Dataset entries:

== == ==

(** * node-hid: a shallow embedding of [src/HID.cc]

    [HID.cc] binds the hidapi C library to JavaScript through V8 and NAN.
    Three things lie outside the file and are kept abstract here:

    - hidapi itself ([hid_write], [hid_read], ...): class [hidapi] gives the
      value each native call returns, and every call is appended to the
      [trace] of the world, so that "the native layer is (not) reached" is a
      statement about the trace;
    - the JavaScript engine: [engine_ToNumber] converts strings and objects
      to numbers, JavaScript callbacks are opaque and their invocations are
      recorded in [calls];
    - the C++ run time: storage that was never written, or that lies past
      the end of an array, holds [indeterminate] bytes.

    An access past the end of a [new[]] array does not stop the program: a
    store leaves the array as it is (the byte lands in what follows the
    array, where the model does not follow it), and a load finds an
    [indeterminate] byte.  What does stop the program is a second
    [delete[]] of the same array, an allocation that fails, and a C++
    exception that nobody catches.

    Two ways of failing appear in the source and must not be confused:

    - [throw JSException(...)] is a C++ exception: control leaves the
      enclosing statements until a [catch] is found ([Throw] below);
    - [NanThrowError(...)] is an ordinary call: it schedules a JavaScript
      exception on the isolate and comes back to its caller.  The source
      shows it: [JSException::throwAsV8Exception] (line 51) is a [void]
      member whose body is this call alone, and its callers go on with
      [NanReturnUndefined()] (lines 361-362, 376-377) or with the rest of
      the method (lines 460-464).  The scheduled exception is raised in
      JavaScript once the method has returned ([invoke] below). *)

From Stdlib Require Import ZArith QArith Lia Ascii HexString.
From stdpp Require Import base option list strings.
(** * Normalization and quality pipeline of the earnings agent

    A shallow embedding of the Python sources under
    [earnings_agent/quality_engine], [earnings_agent/normalization] and
    [earnings_agent/llm], with the properties the design document states
    about them.

    Conventions of the embedding:
    - a Python [dict] with a fixed set of documented keys is a record; a key
      read with [.get] is an [option] field ([None]: key absent or JSON null);
    - a Python [set] of strings is a [gset string]; [sorted] is a merge sort
      on the code-point order of [str];
    - a database table is the list of its rows; a unique column is a
      hypothesis on the list where a statement needs it;
    - a function that can raise returns a [result]. *)

From Stdlib Require Import String ZArith List OrderedTypeEx Lia.
From stdpp Require Import base decidable option list sorting gmap strings.

Set Warnings "-register-all".
Open Scope string_scope.
Open Scope list_scope.
Open Scope nat_scope.

(** ** Python strings: order, truthiness, [sorted] *)

Module Py.

(** [a <= b] on [str]: lexicographic on code points. *)
Definition str_le (a b : string) : Prop := String.leb a b = true.

(** [a < b] on [str]. *)
Definition str_lt (a b : string) : Prop := String.ltb a b = true.

#[export] Instance str_le_dec a b : Decision (str_le a b).
Proof. unfold str_le. apply _. Defined.

#[export] Instance str_lt_dec a b : Decision (str_lt a b).
Proof. unfold str_lt. apply _. Defined.

(** [sorted(xs)] for a list of strings. *)
Definition sorted (l : list string) : list string := merge_sort str_le l.

(** [bool(s)] for a string: the empty string is falsy. *)
Definition truthy (s : string) : bool :=
  match s with EmptyString => false | String _ _ => true end.

(** [bool(o)] for a value read with [.get]: absent, null and [""] are falsy. *)
Definition truthy_opt (o : option string) : bool :=
  match o with Some s => truthy s | None => false end.

(** [sub in s] for strings. *)
Definition contains (sub s : string) : bool :=
  match String.index 0 sub s with Some _ => true | None => false end.

(** [s.lower()], on the ASCII letters (the keys tested by the source are
    ASCII; other bytes are left as they are). *)
Definition lower_ascii (c : Ascii.ascii) : Ascii.ascii :=
  let n := Ascii.nat_of_ascii c in
  if (65 <=? n) && (n <=? 90) then Ascii.ascii_of_nat (n + 32) else c.
(** * roboflow/models/inference.py: the InferenceModel client

    A shallow embedding of [InferenceModel] (constructor, request builder,
    [predict], [predict_video], [poll_for_video_results],
    [poll_until_video_results]) and the properties of its specification.

    Python values are modelled by the types they have in the source: text as
    [string], the parsed JSON of a response as [json], a dict whose insertion
    order reaches the wire (the query parameters) as an association list.
    Exceptions are values of [exn]; every method that performs I/O is a
    function from the history of events to a result and the extended history.
    Library and remote behaviour (urllib, requests, PIL, the file system, the
    remote service) are Section variables. *)

From Stdlib Require Import String Ascii List ZArith Lia Bool DecimalString.
Import ListNotations.
Local Open Scope string_scope.
Local Open Scope Z_scope.

Set Implicit Arguments.

(** ** Python values *)

(** A float as [json.loads] can produce it ([NaN] and [Infinity] included). *)
Inductive pyfloat : Type :=
| FFinite (mantissa exponent : Z)
| FInf (negative : bool)
| FNaN.

(** The value of [response.json()]. A [JObj] lists the entries of the dict in
    insertion order. *)
#[warnings="-register-all"]
Inductive json : Type :=
| JNull
| JBool (b : bool)
| JInt (z : Z)
| JFloat (f : pyfloat)
| JStr (s : string)
| JArr (items : list json)
| JObj (entries : list (string * json)).

(** The exceptions the module raises or lets through. *)
Inductive exn : Type :=
| Exception (msg : string)
| IndexError
| KeyError (key : string)
| TypeError
| AttributeError (attr : string)
| UnboundLocalError (var : string)
| JSONDecodeError
| HTTPError (status_code : Z)
| RequestException (msg : string)
| ImageError (msg : string).

(** A computation that returns or raises. *)
Inductive result (A : Type) : Type :=
| Ok (a : A)
| Raise (e : exn).
Arguments Ok {A} a.
Arguments Raise {A} e.

(** ** dicts with string keys, in insertion order *)

Section Dict.
Variable V : Type.

Definition dict : Type := list (string * V).

Fixpoint dict_get (d : dict) (k : string) : option V :=
  match d with
  | [] => None
  | (k', v) :: d' => if String.eqb k k' then Some v else dict_get d' k
  end.

(** [d[k] = v]: an existing key keeps its position. *)
Fixpoint dict_set (d : dict) (k : string) (v : V) : dict :=
  match d with
  | [] => [(k, v)]
  | (k', v') :: d' =>
      if String.eqb k k' then (k', v) :: d' else (k', v') :: dict_set d' k v
  end.

(** [d.update] with the keyword arguments [kw]: its entries are assigned in
    order. *)
Definition dict_update (d kw : dict) : dict :=
  fold_left (fun acc kv => dict_set acc (fst kv) (snd kv)) kw d.

Definition dict_keys (d : dict) : list string := map fst d.
End Dict.

(** [str(n)] for an int. *)
Definition py_str_int (z : Z) : string := NilZero.string_of_int (Z.to_int z).

(** [s.rsplit(sep)] with a one-character separator and no [maxsplit]: the
    pieces between the occurrences of [sep], one more than there are
    occurrences. *)
Fixpoint rsplit (sep : ascii) (s : string) : list string :=
  match s with
  | EmptyString => [EmptyString]
  | String c rest =>
      match rsplit sep rest with
      | [] => [String c EmptyString]
      | seg :: segs =>
          if Ascii.eqb c sep then EmptyString :: seg :: segs
          else String c seg :: segs
      end
  end.

(** How often [sep] occurs in [s]. *)
Fixpoint occurrences (sep : ascii) (s : string) : nat :=
  match s with
  | EmptyString => 0
  | String c rest =>
      (if Ascii.eqb c sep then 1 else 0) + occurrences sep rest
  end.

(** [sep.join(pieces)]. *)
Fixpoint join (sep : ascii) (pieces : list string) : string :=
  match pieces with
  | [] => EmptyString
  | [piece] => piece
  | piece :: rest => piece ++ String sep (join sep rest)
  end.

(** [l[i]] on a list. *)
Definition py_index {A : Type} (l : list A) (i : nat) : result A :=
  match nth_error l i with
  | Some a => Ok a
  | None => Raise IndexError
  end.

(** [j[key]] where [j] came out of [response.json()]. *)
Definition py_subscript (j : json) (key : string) : result json :=
  match j with
  | JObj entries =>
      match dict_get entries key with
      | Some v => Ok v
      | None => Raise (KeyError key)
      end
  | _ => Raise TypeError
  end.

(** [j.get(key)]: [None] for a missing key; only a dict has [get]. *)
Definition py_get (j : json) (key : string) : result json :=
  match j with
  | JObj entries =>
      match dict_get entries key with
      | Some v => Ok v
      | None => Ok JNull
      end
  | _ => Raise (AttributeError "get")
  end.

== == ==

Problem:
Search the records above for the word "that" and give the number of lines where it occurs, nothing else.

The answer:
7